Nature Communications (Oct 2023)

Automatic correction of performance drift under acquisition shift in medical image classification

  • Mélanie Roschewitz,
  • Galvin Khara,
  • Joe Yearsley,
  • Nisha Sharma,
  • Jonathan J. James,
  • Éva Ambrózay,
  • Adam Heroux,
  • Peter Kecskemethy,
  • Tobias Rijken,
  • Ben Glocker

DOI
https://doi.org/10.1038/s41467-023-42396-y
Journal volume & issue
Vol. 14, no. 1
pp. 1 – 10

Abstract

Read online

Abstract Image-based prediction models for disease detection are sensitive to changes in data acquisition such as the replacement of scanner hardware or updates to the image processing software.

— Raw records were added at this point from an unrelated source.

(** C10. [POP] whose operand names register 7: when the byte popped is
    [p < 255], the handler succeeds and leaves [p + 1] in register 7. *)
Theorem POP_into_SP (c : CPU) (p : Z) :
  cpu_wf c -> 0 <= PC c + 1 <= 255 -> byte_at c (PC c + 1) = 7 ->
  byte_at c (reg c 7) = p -> p < 255 ->
  POP c = (set_reg 7 (p + 1) (set_reg 7 p c), Ok tt) /\
  reg (set_reg 7 (p + 1) (set_reg 7 p c)) 7 = p + 1 /\
  reg (set_reg 7 (p + 1) (set_reg 7 p c)) 7 <> p.
Proof.
  intros Hwf Hpc Hop Hp Hlt.
  pose proof (reg_bounds c 7 Hwf) as Hsp.
  pose proof (byte_at_bounds c (reg c 7) Hwf) as Hdata. rewrite Hp in Hdata.
  assert (Hwf1 : cpu_wf (set_reg 7 p c)) by now apply cpu_wf_set_reg.
  assert (Hr7 : reg (set_reg 7 p c) 7 = p)
    by (apply reg_set_reg_eq; [assumption | lia]).
  assert (Hr7' : reg (set_reg 7 (p + 1) (set_reg 7 p c)) 7 = p + 1)
    by (apply reg_set_reg_eq; [assumption | lia]).
  split; [| split].
  - unfold POP. rewrite bind_get.
    rewrite (bind_ok _ _ _ _ _ (ram_read_ok c _ Hwf Hpc)). rewrite Hop.
    rewrite (bind_ok _ _ _ _ _ (get_SP_ok c Hwf)).
    rewrite (bind_ok _ _ _ _ _ (ram_read_ok c _ Hwf Hsp)). rewrite Hp.
    erewrite bind_ok by (apply reg_write_ok; [assumption | lia | assumption]).
    rewrite (bind_ok _ _ _ _ _ (get_SP_ok _ Hwf1)). rewrite Hr7.
    apply set_SP_ok; [assumption | lia].
  - exact Hr7'.
  - rewrite Hr7'. lia.
Qed.

(** ** The diagnostic text *)

Section DiagnosticFacts.
Lemma append_cancel_l (p s t : string) :
  (p +:+ s = p +:+ t)%string -> s = t.
Proof.
  induction p as [| ch p IH]; simpl; [trivial |].
  intros [= H]. now apply IH.
Qed.

Lemma append_split (s1 s2 t1 t2 : string) :
  String.length s1 = String.length s2 ->
  (s1 +:+ t1 = s2 +:+ t2)%string -> s1 = s2 /\ t1 = t2.
Proof.
  revert s2. induction s1 as [| ch s1 IH]; intros [| ch2 s2]; simpl;
    try discriminate.
  - now intros _ H.
  - intros [= Hlen] [= -> H]. destruct (IH s2 Hlen H) as [-> ->]. now split.
Qed.

Lemma format_02X_byte_table :
  forallb
    (fun a =>
       (String.length (format_02X a) =? 2)%nat
       && forallb (fun b => implb (String.eqb (format_02X a) (format_02X b))
                                  (a =? b))
                  (seqZ 0 256))
    (seqZ 0 256) = true.
Proof. vm_compute. reflexivity. Qed.

Lemma format_02X_byte_length (a : Z) :
  0 <= a <= 255 -> String.length (format_02X a) = 2%nat.
Proof.
  intros Ha. pose proof format_02X_byte_table as H.
  rewrite forallb_forall in H.
  specialize (H a ltac:(apply list_elem_of_In, elem_of_seqZ; lia)).
  apply andb_prop in H as [H _]. now apply Nat.eqb_eq.
Qed.

(** Two bytes that print alike are equal. *)
Lemma format_02X_byte_inj (a b : Z) :
  0 <= a <= 255 -> 0 <= b <= 255 -> format_02X a = format_02X b -> a = b.
Proof.
  intros Ha Hb E. pose proof format_02X_byte_table as H.
  rewrite forallb_forall in H.
  specialize (H a ltac:(apply list_elem_of_In, elem_of_seqZ; lia)).
  apply andb_prop in H as [_ H]. rewrite forallb_forall in H.
  specialize (H b ltac:(apply list_elem_of_In, elem_of_seqZ; lia)).
  rewrite E, String.eqb_refl in H. now apply Z.eqb_eq.
Qed.

(** The diagnostic identifies the opcode and the address. *)
Lemma unknown_msg_inj (ir pc ir' pc' : Z) :
  0 <= ir <= 255 -> 0 <= pc <= 255 -> 0 <= ir' <= 255 -> 0 <= pc' <= 255 ->
  unknown_msg ir pc = unknown_msg ir' pc' -> ir = ir' /\ pc = pc'.
Proof.
  intros Hir Hpc Hir' Hpc' H. unfold unknown_msg in H.
  apply append_cancel_l in H.
  apply append_split in H as [H1 H2];
    [| now rewrite !format_02X_byte_length].
  apply append_cancel_l in H2.
  split; now apply format_02X_byte_inj.
Qed.

Lemma unknown_alu_msg_inj (ir pc ir' pc' : Z) :
  0 <= ir <= 255 -> 0 <= pc <= 255 -> 0 <= ir' <= 255 -> 0 <= pc' <= 255 ->
  unknown_alu_msg ir pc = unknown_alu_msg ir' pc' -> ir = ir' /\ pc = pc'.
Proof.
  intros Hir Hpc Hir' Hpc' H. unfold unknown_alu_msg in H.
  apply append_cancel_l in H.
  apply append_split in H as [H1 H2];
    [| now rewrite !format_02X_byte_length].
  apply append_cancel_l in H2.
  split; now apply format_02X_byte_inj.
Qed.
End DiagnosticFacts.
(** X9: whatever the browser answers, a run opens at most [max_retries]
    browser sessions, never opens one while another is open, and leaves
    none open when it ends. *)
Theorem sessions_bounded_and_closed month_offsets RECIPIENTS MUM_SEND_DAYS max_retries
    retry_delay date_arg today world :
  exists tr o,
    main month_offsets RECIPIENTS MUM_SEND_DAYS max_retries retry_delay date_arg today world
    = Some (tr, o)
    /\ (sessions_opened tr <= max_retries)%nat
    /\ session_after false tr = Some false.
Proof.
  destruct (main_trace month_offsets RECIPIENTS MUM_SEND_DAYS max_retries retry_delay
              date_arg today world) as (tr & o & Hmain & Hsessions & _ & Hclosed & _).
  eauto.
Qed.

(** X10: a run falls through to "Script completed successfully." only
    when its date argument was read and some attempt, after attempts that
    all found the roster not finalised, ended with the flag clear; the
    counter then tells how many attempts went before it. *)
Theorem success_means_finalised month_offsets RECIPIENTS MUM_SEND_DAYS max_retries
    retry_delay date_arg today world tr j :
  (0 < max_retries)%nat ->
  main month_offsets RECIPIENTS MUM_SEND_DAYS max_retries retry_delay date_arg today world
  = Some (tr, Done j) ->
  exists test_dates,
    planned date_arg today test_dates
    /\ (j < max_retries)%nat
    /\ (forall k, (k < j)%nat -> not_finalised_attempt month_offsets test_dates (world k))
    /\ exists message, finalised_attempt month_offsets test_dates (world j) message.
Proof.
  intros Hpos. unfold main, planned.
  destruct (determine_base_date_cases date_arg today) as [[base Hbase]|[[e ->]| ->]];
    try discriminate.
  rewrite Hbase. destruct (get_test_dates base) as [dates|e] eqn:Hdates; [|discriminate].
  destruct (retry_loop _ _ _ _ _ _ _ _ _) as [[tr' [j'|e|c]]|] eqn:Hloop; try discriminate.
  cbn. intros [= <- <-].
  destruct (retry_loop_done _ _ _ _ _ _ _ _ _ _ _ Hpos Hloop) as (Hj & Hbefore & Hlast).
  exists dates. split; [eauto|]. split; [lia|]. split; [|exact Hlast].
  intros k Hk. apply Hbefore. lia.
Qed.

Lemma success_means_finalised_witness :
  exists test_dates,
    planned "today" (Py.Date 2024 1 4) test_dates
    /\ (2 < 120)%nat
    /\ (forall k, (k < 2)%nat ->
                  not_finalised_attempt sample_offsets test_dates (world_finalised_third k))
    /\ exists message,
         finalised_attempt sample_offsets test_dates (world_finalised_third 2) message.
Proof.
  refine (success_means_finalised sample_offsets Config.RECIPIENTS Config.MUM_SEND_DAYS
            120 60 "today" (Py.Date 2024 1 4) world_finalised_third _ 2 _ _).
  - lia.
  - reflexivity.
Defined.
(* ===== verification/_CoqProject ===== *)
-Q . S2P
Prelude.v
Float64.v
Labels.v
Requirement.v
Objects.v
RepairPolicy.v
Requirements.v
Resources.v
Taints.v
HostPorts.v
Volumes.v
VolumeTopology.v
PodValidation.v
InstanceTypes.v
Reservations.v
PodState.v
DisruptionCost.v
Preferences.v
DefaultConstraints.v
Parallel.v
SchedQueue.v
TopologyGroup.v
Topology.v
NodeClaims.v
Budgets.v
Templates.v
NodePools.v
ExistingNodes.v
Evictions.v
NodePoolHealth.v
NodePoolState.v
StateNodes.v
Cluster.v
ClusterInv.v
Scheduler.v
SchedulerSetup.v
Solver.v
Candidates.v
Balanced.v
Simulation.v
Provisioner.v
ProvisionerProps.v
Consolidation.v
ConsolidationProps.v
Validation.v
Drift.v
Repair.v
DisruptionQueue.v
DisruptionQueueProps.v
DisruptionController.v
Lifecycle.v
LifecycleProps.v
Terminator.v
Termination.v
ClaimControllers.v
StaticPools.v
Devices.v
DeviceConstraints.v
DeviceCapacity.v
DeviceTracker.v
DeviceTrackerProps.v
DeviceRequests.v
DeviceAllocator.v
Examples.v
DisruptionExamples.v
LifecycleExamples.v
(** Values of at least [lo] stay so when something that is not negative is added;
    the sum may overflow to infinity. *)
Definition at_least (lo : Z) (x : float64) : Prop :=
  x = PosInf ∨ ∃ z, x = Fin z ∧ lo ≤ z ∧ representable z ∧ Z.abs z < foverflow.

Lemma fadd_at_least lo x y : at_least lo x → 0 ≤ lo → at_least 0 y → at_least lo (fadd x y).
Proof.
  intros [->|(a & -> & Ha & Hr & Ho)] Hlo [->|(b & -> & Hb & Hrb & Hob)]; try by left.
  pose proof (round_div_mono a (a + b) 1 ltac:(lia) ltac:(lia)) as Hm. rewrite round_div_representable in Hm by done.
  simpl. unfold to_float64. destruct (Z.leb_spec foverflow (round_div (a + b) 1)); [by left|].
  destruct (Z.leb_spec (round_div (a + b) 1) (- foverflow)); [lia|].
  right. eexists. split_and!; [done|lia|by apply round_div_is_representable|lia].
Qed.

Lemma fclamp_bounds x lo hi : x ≠ NaN → lo ≤ hi →
  ∃ z, fclamp x (Fin lo) (Fin hi) = Fin z ∧ lo ≤ z ≤ hi.
Proof.
  intros Hx Hlh. unfold fclamp. destruct x as [z| | |]; simpl; try done; try (eexists; split; [done|lia]).
  destruct (Z.ltb_spec z lo); [eexists; split; [done|lia]|].
  destruct (Z.ltb_spec hi z); eexists; (split; [done|lia]).
Qed.

Lemma fclamp_representable x lo hi : (∃ z, x = Fin z ∧ representable z) → lo ≤ hi → representable lo → representable hi →
  ∃ z, fclamp x (Fin lo) (Fin hi) = Fin z ∧ lo ≤ z ≤ hi ∧ representable z.
Proof.
  intros (z & -> & Hz) Hlh Hlo Hhi. unfold fclamp. simpl.
  destruct (Z.ltb_spec z lo); [eexists; split_and!; [done|lia..|done]|].
  destruct (Z.ltb_spec hi z); eexists; (split_and!; [done|lia..|done]).
Qed.

(** ** Order *)

Lemma fleb_Fin a b : fleb (Fin a) (Fin b) = true ↔ a ≤ b.
Proof.
  unfold fleb, feqb. cbn [fltb]. destruct (Z.ltb_spec a b); cbn [orb]; [split; [lia|done]|].
  rewrite bool_decide_false by done. cbn [negb andb]. rewrite bool_decide_eq_true. split; [intros [= ->]; lia|].
  intros. f_equal. lia.
Qed.

Lemma to_float64_mono n n' d : 0 < d → n ≤ n' → fleb (to_float64 n d) (to_float64 n' d) = true.
Proof.
  intros Hd Hn. pose proof (round_div_mono n n' d Hd Hn). assert (0 < foverflow) by (apply Z.pow_pos_nonneg; lia).
  unfold to_float64.
  destruct (Z.leb_spec foverflow (round_div n d)), (Z.leb_spec foverflow (round_div n' d)); try lia; [done| |].
  - by destruct (Z.leb_spec (round_div n d) (- foverflow)).
  - destruct (Z.leb_spec (round_div n d) (- foverflow)), (Z.leb_spec (round_div n' d) (- foverflow)); try lia; [done..|].
    by apply fleb_Fin.
Qed.

Lemma to_float64_sign n d : 0 < d → n ≤ 0 → fleb (to_float64 n d) (Fin 0) = true.
Proof.
  intros Hd Hn. rewrite <-(to_float64_Fin 0); [|by exists 0, 0|by apply Z.pow_pos_nonneg].
  rewrite <-(to_float64_scale 0 d) by done. by apply to_float64_mono.
Qed.

Lemma fleb_trans x y z : fleb x y = true → fleb y z = true → fleb x z = true.
Proof.
  destruct x as [a| | |], y as [b| | |], z as [c| | |]; try done. rewrite !fleb_Fin. lia.
Qed.

Lemma fleb_not_NaN x y : fleb x y = true → x ≠ NaN ∧ y ≠ NaN.
Proof. by destruct x, y. Qed.

(** Dividing by a positive number preserves the order. *)
Lemma fdiv_mono x y d : 0 < d → fleb x y = true → fleb (fdiv x (Fin d)) (fdiv y (Fin d)) = true.
Proof.
  intros Hd. unfold fdiv. destruct (Z.eqb_spec d 0); [lia|]. destruct (Z.ltb_spec d 0); [lia|].
  rewrite Z.sgn_pos, Z.abs_eq by lia. destruct x as [a| | |], y as [b| | |]; try done.
  - rewrite fleb_Fin. intros. apply to_float64_mono; [done|]. pose proof funit_pos. nia.
  - intros _. cbn [fsgn signed_inf]. pose proof (to_float64_not_NaN (1 * a * funit) d). unfold signed_inf. cbn.
    by destruct (to_float64 _ _).
  - intros _. unfold signed_inf. cbn. pose proof (to_float64_not_NaN (1 * b * funit) d). by destruct (to_float64 _ _).
Qed.

(** Subtracting what is not negative does not increase. *)
Lemma fsub_le p y : representable p → Z.abs p < foverflow → at_least 0 y → fleb (fsub (Fin p) y) (Fin p) = true.
Proof.
  intros Hp Ho [->|(b & -> & Hb & _ & _)]; [done|]. unfold fsub. cbn [fneg fadd].
  rewrite <-(to_float64_Fin p Hp Ho). apply to_float64_mono; lia.
Qed.

Lemma fadd_0_l x : (∃ z, x = Fin z ∧ representable z ∧ Z.abs z < foverflow) ∨ x = PosInf → fadd (Fin 0) x = x.
Proof.
  intros [(z & -> & Hz & Ho)| ->]; [|done]. cbn [fadd]. rewrite Z.add_0_l. by apply to_float64_Fin.
Qed.

Lemma at_least_fin lo x : at_least lo x → (∃ z, x = Fin z ∧ representable z ∧ Z.abs z < foverflow) ∨ x = PosInf.
Proof. intros [->|(z & -> & _ & ? & ?)]; [by right|left; by exists z]. Qed.

Lemma at_least_mono lo lo' x : lo' ≤ lo → at_least lo x → at_least lo' x.
Proof. intros H [->|(z & -> & ? & ? & ?)]; [by left|right; exists z; split_and!; [done|lia|done..]]. Qed.

Lemma fadd_comm x y : fadd x y = fadd y x.
Proof. destruct x, y; try done. cbn [fadd]. f_equal. lia. Qed.

Lemma at_least_0 : at_least 0 (Fin 0).
Proof. right. exists 0. split_and!; [done..|by exists 0, 0|by apply Z.pow_pos_nonneg]. Qed.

The resulting differences in image characteristics may lead to drifts in clinically relevant performance metrics which could cause harm in clinical decision making, even for models that generalise in terms of area under the receiver-operating characteristic curve. We propose Unsupervised Prediction Alignment, a generic automatic recalibration method that requires no ground truth annotations and only limited amounts of unlabelled example images from the shifted data distribution. We illustrate the effectiveness of the proposed method to detect and correct performance drift in mammography-based breast cancer screening and on publicly available histopathology data. We show that the proposed method can preserve the expected performance in terms of sensitivity/specificity under various realistic scenarios of image acquisition shift, thus offering an important safeguard for clinical deployment.